## Dataset excerpts
● ● ● ● ● ● ●

Lemma Day_day_begin d : Day (Table.day_begin d) = d.
Proof. apply Day_MakeDate. unfold msPerDay. lia. Qed.

Lemma day_order a b : a <= b -> Table.day_begin a <= Table.day_end b.
Proof.
  unfold Table.day_begin, Table.day_end, MakeDate. rewrite MakeTime_last.
  unfold msPerDay. lia.
Qed.

Lemma table_days_ordered now p :
  In p Table.recognized -> Table.start_day now p <= Table.end_day now p.
Proof.
  intros H. pose proof (WeekDay_range now). pose proof (DateFromTime_pos now).
  pose proof (prev_month_before now). pose proof (first_of_month_now now).
  unfold Table.recognized in H. cbn [In] in H.
  repeat (destruct H as [H | H]; [subst p; cbn; lia |]). contradiction.
Qed.

Lemma table_end_today now p :
  In p Table.recognized -> Table.end_day now p <= Day now.
Proof.
  intros H. pose proof (WeekDay_range now). pose proof (DateFromTime_pos now).
  pose proof (first_of_month_now now).
  unfold Table.recognized in H. cbn [In] in H.
  repeat (destruct H as [H | H]; [subst p; cbn; lia |]). contradiction.
Qed.

(** *** A zone whose offset does not change over some days *)

(** The dates are written [L - c], with [L] the local time value and
    [c] the offset. *)
Section Steady.

Context (tz : Zone) (c a b : Z).
Hypothesis steady : Zones.steady tz c a b.

Lemma LocalTime_steady L : a <= Day L <= b -> LocalTime tz (L - c) = L.
Proof. intros H. unfold LocalTime. destruct (steady L H) as [-> _]. lia. Qed.

Lemma UTC_steady L : a <= Day L <= b -> UTC tz L = L - c.
Proof. intros H. unfold UTC. destruct (steady L H) as [_ ->]. reflexivity. Qed.

Lemma midnight_steady L :
  a <= Day L <= b -> midnight tz (L - c) = Table.day_begin (Day L) - c.
Proof.
  intros H. unfold midnight, setHours.
  rewrite (LocalTime_steady L H), with_hours_first.
  apply UTC_steady. now rewrite Day_day_begin.
Qed.

Lemma last_ms_steady L :
  a <= Day L <= b -> last_ms tz (L - c) = Table.day_end (Day L) - c.
Proof.
  intros H. unfold last_ms, setHours.
  rewrite (LocalTime_steady L H), with_hours_last.
  apply UTC_steady. now rewrite Day_day_end.
Qed.

Lemma setDate_steady N d k :
  a <= Day N <= b -> a <= Day N + k <= b -> Day d = Day N ->
  setDate tz (d - c) (DateFromTime N + k)
  = MakeDate (Day N + k) (TimeWithinDay d) - c.
Proof.
  intros HN Hk Hd. unfold setDate.
  rewrite (LocalTime_steady d) by now rewrite Hd.
  rewrite (with_date_shift N d k Hd).
  apply UTC_steady.
  now rewrite Day_MakeDate by apply TimeWithinDay_range.
Qed.

(** [start.setDate(today.getDate() + k); start.setHours(0, 0, 0, 0)] *)
Lemma midnight_setDate N k :
  a <= Day N <= b -> a <= Day N + k <= b ->
  midnight tz (setDate tz (N - c) (getDate tz (N - c) + k))
  = Table.day_begin (Day N + k) - c.
Proof.
  intros HN Hk. unfold getDate. rewrite (LocalTime_steady N HN).
  rewrite (setDate_steady N N k HN Hk eq_refl).
  rewrite midnight_steady;
    now rewrite Day_MakeDate by apply TimeWithinDay_range.
Qed.

(** [end.setDate(today.getDate() + k)], [end] being the last
    millisecond of today. *)
Lemma setDate_last_ms N k :
  a <= Day N <= b -> a <= Day N + k <= b ->
  setDate tz (last_ms tz (N - c)) (getDate tz (N - c) + k)
  = Table.day_end (Day N + k) - c.
Proof.
  intros HN Hk. unfold getDate. rewrite (LocalTime_steady N HN).
  rewrite (last_ms_steady N HN).
  rewrite (setDate_steady N (Table.day_end (Day N)) k HN Hk (Day_day_end _)).
  rewrite TimeWithinDay_day_end. unfold Table.day_end. now rewrite MakeTime_last.
Qed.

Lemma run_today N :
  a <= Day N <= b ->
  r_today tz (N - c) (init tz (N - c))
  = mkRange (Table.day_begin (Day N) - c) (Table.day_end (Day N) - c)
      "Today's Journal".
Proof.
  intros HN. unfold r_today, init, set_start, set_title; cbn [start end_ title].
  now rewrite midnight_steady, last_ms_steady.
Qed.

Lemma run_yesterday N :
  a <= Day N - 1 -> Day N <= b ->
  r_yesterday tz (N - c) (init tz (N - c))
  = mkRange (Table.day_begin (Day N - 1) - c) (Table.day_end (Day N - 1) - c)
      "Yesterday's Journal".
Proof.
  intros Ha Hb.
  unfold r_yesterday, init, set_start, set_end, set_title; cbn [start end_ title].
  replace (getDate tz (N - c) - 1) with (getDate tz (N - c) + -1) by lia.
  rewrite midnight_setDate, setDate_last_ms by lia.
  now replace (Day N + -1) with (Day N - 1) by lia.
Qed.

Lemma run_week (ttl : string) N :
  a <= Day N - WeekDay N -> Day N <= b ->
  mkRange (midnight tz (setDate tz (N - c)
                          (getDate tz (N - c) - getDay tz (N - c))))
    (last_ms tz (N - c)) ttl
  = mkRange (Table.day_begin (Day N - WeekDay N) - c)
      (Table.day_end (Day N) - c) ttl.
Proof.
  intros Ha Hb. pose proof (WeekDay_range N).
  assert (G : getDay tz (N - c) = WeekDay N).
  { unfold getDay. rewrite LocalTime_steady; [reflexivity | lia]. }
  rewrite G.
  replace (getDate tz (N - c) - WeekDay N)
    with (getDate tz (N - c) + - WeekDay N) by lia.
  rewrite midnight_setDate, last_ms_steady by lia.
  now replace (Day N + - WeekDay N) with (Day N - WeekDay N) by lia.
Qed.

● ● ● ● ● ● ●

## WORK INSTRUCTION
Look over the entries above. Copy every line that contains the word "init".

## SOLUTION TO THIS TASK
  r_today tz (N - c) (init tz (N - c))
  intros HN. unfold r_today, init, set_start, set_title; cbn [start end_ title].
  r_yesterday tz (N - c) (init tz (N - c))
  unfold r_yesterday, init, set_start, set_end, set_title; cbn [start end_ title].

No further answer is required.